More than 2,000 people of Japanese descent who were held in camps during World War II are running out of time to seek compensation for the years when America “took away (their) liberty,” Attorney General Janet Reno said Thursday.
While more than 81,000 people have each received the $20,000 compensation granted in the 1988 Civil Liberties Act, government records show that some 2,200 people may still be eligible, Reno said.
In the landmark law, the United States government formally apologized to the Japanese Americans who were forced to leave their homes and live in internment camps during World War II, and it pledged to pay $1.25 billion to more than 60,000 survivors and their heirs.
“This was a tragic chapter in the history of our nation,” Reno said at her weekly press conference. “It a was time when we took away the liberty of an entire community of Americans.”
She said the restitution program created by the 1988 law will end on Aug. 10 and that potential claimants should file by April 10 to allow for the six to eight weeks it takes the Justice Department to investigate the case.
“We have been working hard to reach out to every possible claimant, and will continue to do so,” said DeDe Greene, head of the Office of Redress Administration, which is charged with managing the 10-year program.
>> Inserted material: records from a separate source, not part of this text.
(** X16 on [crossed_table]: column 0 is held by bio_reference_range, set
    by the range rule, and by test_name, filled by position. *)
Lemma shared_column_needs_fallback_witness :
  (is_Some (classify crossed_table !! "bio_reference_range")
   ∧ classify crossed_table !! "test_name" = None)
  ∨ (classify crossed_table !! "bio_reference_range" = None
     ∧ is_Some (classify crossed_table !! "test_name")).
Proof.
  apply (shared_column_needs_fallback crossed_table
           "bio_reference_range" "test_name" (LInt 0)).
  - apply (bool_decide_unpack _). by vm_compute.
  - done.
  - vm_compute. reflexivity.
  - vm_compute. reflexivity.
Defined.

(** ** Rows that are skipped *)

(** X17: a row whose test_name cell or test_value cell holds no value
    ([None] or [np.nan]) gives no record. *)
Theorem missing_name_or_value_skips cols (col_map : gmap string label) row key c j x :
  key = "test_name" ∨ key = "test_value" →
  col_map !! key = Some c →
  index_of c cols = Some j →
  row !! j = Some x →
  isna x = true →
  process_row cols col_map row = Returns None.
Proof.
  intros Hkey Hc Hj Hx Hna.
  pose proof (resolve_missing cols col_map row key c j x Hc Hj Hx Hna) as Hres.
  assert (Hblank : blank (str_cell x) = true) by (by destruct x).
  unfold process_row. cbv zeta. destruct Hkey as [-> | ->].
  - rewrite Hres, Hblank. reflexivity.
  - rewrite Hres, Hblank.
    destruct (blank (resolve cols col_map row "test_name")); reflexivity.
Qed.

(** X17 on the third row of [report_table] after cleaning, whose value
    cell was empty. *)
Lemma missing_name_or_value_skips_witness :
  process_row (columns report_table)
    (positional_fallback (columns report_table) (classify report_table))
    [CStr "Glucose"; CNaN; CStr "70-110"; CStr "mg/dL"]
  = Returns None.
Proof.
  apply (missing_name_or_value_skips _ _ _ "test_value" (LStr "Result") 1 CNaN).
  - by right.
  - vm_compute. reflexivity.
  - vm_compute. reflexivity.
  - reflexivity.
  - reflexivity.
Defined.
(** X13. The shape of every returned pulse: the top level is 8191 or, when
    pulse_voltage < 0 and dc_voltage <= 0, -8191; the samples up to index
    100 are 0, the one at index 101 is half the top level, and the samples
    from index 102 to 299 (the end of the rise and the hold segment) are
    the top level; with return_to_zero the last sample is 0. *)
Theorem generate_pulse_sequence_shape :
  forall (pulse_voltage dc_voltage : F64.float) (return_to_zero : bool)
         (points : list F64.float),
    generate_pulse_sequence pulse_voltage dc_voltage return_to_zero = inr points ->
    let top := max_dac pulse_voltage dc_voltage in
    top = (if F64.ltb pulse_voltage F64.zero && F64.leb dc_voltage F64.zero
           then -8191 else 8191)
    /\ (forall i : Z, 0 <= i <= pulse_rise_start -> item points i = F64.zero)
    /\ item points (pulse_rise_start + 1) = F64.ratio top 2
    /\ (forall i : Z,
          pulse_rise_start + 2 <= i < pulse_fall_start ->
          item points i = F64.of_Z top)
    /\ (return_to_zero = true -> item points (total_num - 1) = F64.zero).
Proof.
  intros pv dc rtz points H top.
  destruct (generate_pulse_sequence_inv pv dc rtz points H)
    as (level & fall & rise & p1 & fl & p3 & Hd & Hf & Hr & H1 & Hl & H3 & Hp).
  assert (Hfall : 0 <= fall) by (eapply linspace_num_nonneg; exact Hl).
  change pulse_rise_start with 100 in *. change pulse_rise_end with 103 in *.
  change pulse_hold_start with 103 in *. change pulse_hold_end with 300 in *.
  change pulse_fall_start with 300 in *. change total_num with 20000.
  fold top in Hr, Hl, H3.
  set (p2 := Np.fill_slice p1 103 (Some 300) (F64.of_Z top)) in *.
  set (p4 := Np.fill_slice p3 (300 + fall) None (F64.of_Z level)) in *.
  assert (Hlen1 : Z.of_nat (List.length p1) = 20000).
  { rewrite (set_slice_length _ _ _ _ _ H1). exact zeros_length. }
  assert (Hlen2 : Z.of_nat (List.length p2) = 20000).
  { subst p2. rewrite fill_slice_length. exact Hlen1. }
  assert (Hlen3 : Z.of_nat (List.length p3) = 20000).
  { rewrite (set_slice_length _ _ _ _ _ H3). exact Hlen2. }
  assert (Hlen4 : Z.of_nat (List.length p4) = 20000).
  { subst p4. rewrite fill_slice_length. exact Hlen3. }
  assert (Hrise : rise = [F64.zero; F64.ratio top 2; F64.of_Z top]).
  { destruct (max_dac_cases pv dc) as [Hm | Hm]; fold top in Hm; rewrite Hm in Hr |- *;
      vm_compute in Hr; injection Hr as <-; vm_compute; reflexivity. }
  (* the samples below index 300 after the rise and hold assignments *)
  assert (Hp1 : forall i : Z, 0 <= i < 100 -> item p1 i = F64.zero).
  { intros i Hi. rewrite (set_slice_item_below _ _ _ _ _ i H1).
    - apply zeros_item. unfold total_num. lia.
    - lia.
    - rewrite zeros_length. unfold total_num. lia. }
  assert (Hp1r : forall i : Z, 100 <= i < 103 ->
                   item p1 i = nth (Z.to_nat (i - 100)) rise F64.nan).
  { intros i Hi. replace i with (100 + (i - 100)) at 1 by lia.
    apply (set_slice_item_inside _ _ _ _ 103 (i - 100) H1).
    - lia.
    - rewrite zeros_length. unfold total_num. lia.
    - rewrite Hrise. reflexivity.
    - lia. }
  assert (Hp2 : forall i : Z, 0 <= i < 103 -> item p2 i = item p1 i).
  { intros i Hi. subst p2. apply fill_slice_item_below; lia. }
  assert (Hp2h : forall i : Z, 103 <= i < 300 -> item p2 i = F64.of_Z top).
  { intros i Hi. subst p2. apply fill_slice_item_inside; lia. }
  assert (Hp4 : forall i : Z, 0 <= i < 300 -> item p4 i = item p2 i).
  { intros i Hi. subst p4. rewrite fill_slice_item_below by lia.
    apply (set_slice_item_below _ _ _ _ _ i H3); lia. }
  assert (Hpts : forall i : Z, 0 <= i < 300 -> item points i = item p2 i).
  { intros i Hi. rewrite <- Hp4 by exact Hi. destruct rtz.
    - apply (set_item_other _ _ _ _ i Hp); [lia |].
      rewrite Hlen4. change (-1 <? 0) with true. cbv iota. lia.
    - injection Hp as <-. reflexivity. }
  split; [reflexivity |]. split; [| split; [| split]].
  - intros i Hi. rewrite Hpts, Hp2 by lia.
    destruct (Z.eq_dec i 100) as [-> | Hne].
    + rewrite (Hp1r 100) by lia. rewrite Hrise. reflexivity.
    + apply Hp1. lia.
  - change (100 + 1) with 101.
    rewrite Hpts, Hp2 by lia. rewrite (Hp1r 101) by lia. rewrite Hrise. reflexivity.
  - intros i Hi. rewrite Hpts by lia.
    destruct (Z.eq_dec i 102) as [-> | Hne].
    + rewrite Hp2 by lia. rewrite (Hp1r 102) by lia. rewrite Hrise. reflexivity.
    + apply Hp2h. lia.
  - intros ->. pose proof (set_item_at _ _ (-1) _ Hp) as Hlast.
    rewrite Hlen4 in Hlast. exact Hlast.
Qed.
So far the ORA has paid out nearly $1.65 billion in reparations to the 81,278 claimants. The program, however, has accumulated interest on its money and has more than $19 million remaining to compensate any additional eligible applicants, Greene said.
In the months after the Dec. 7, 1941, attack on Pearl Harbor, hysteria swept the West Coast. Thousands of people prepared for an attack on California as rumors spread about Japanese ships being spotted off Santa Barbara and San Francisco.
The hysteria changed the way many people looked at their Japanese-American neighbors. What would they do in the event of an attack? Would they serve as a fifth column? Would they sabotage military bases?
The fear resulted in Executive Order 9066 signed by President Franklin D. Roosevelt in 1942, which authorized the secretary of war to evacuate citizens and aliens of Japanese descent from the West Coast as a security measure against sabotage and espionage.
From San Diego to Seattle, people of Japanese heritage were ordered to leave the West Coast and enter camps elsewhere around the country. Those who refused, even those who were American citizens, were also forced into the camps.
By the time the war was over in 1945, 120,000 people had been relocated to 10 camps, most forced to leave behind homes and businesses.
In addition to being held in camps, Japanese who had immigrated to the United States could not become naturalized citizens, although their children who were born here were allowed to keep their citizenship. Six of every 10 people who went to the camps were U.S. citizens born in the country.
The law allowed internees, whether or not they were U.S. citizens, to leave the camps if they signed loyalty oaths and found a sponsor, but such action was nearly impossible in the suspicious atmosphere of wartime America.
Despite the harsh treatment, more than 10,000 Japanese Americans volunteered to serve in the U.S. Army. Their units fighting in Italy eventually became some of the most decorated in the history of the United States, with the 100th Battalion sustaining such high casualty rates that it became known as the “Purple Heart Battalion.”
After the war ended and suspicions against Japanese Americans subsided, many groups began lobbying Congress to acknowledge one of the nation’s more glaring lapses in civil liberties. The effort ended in passage of the 1988 act.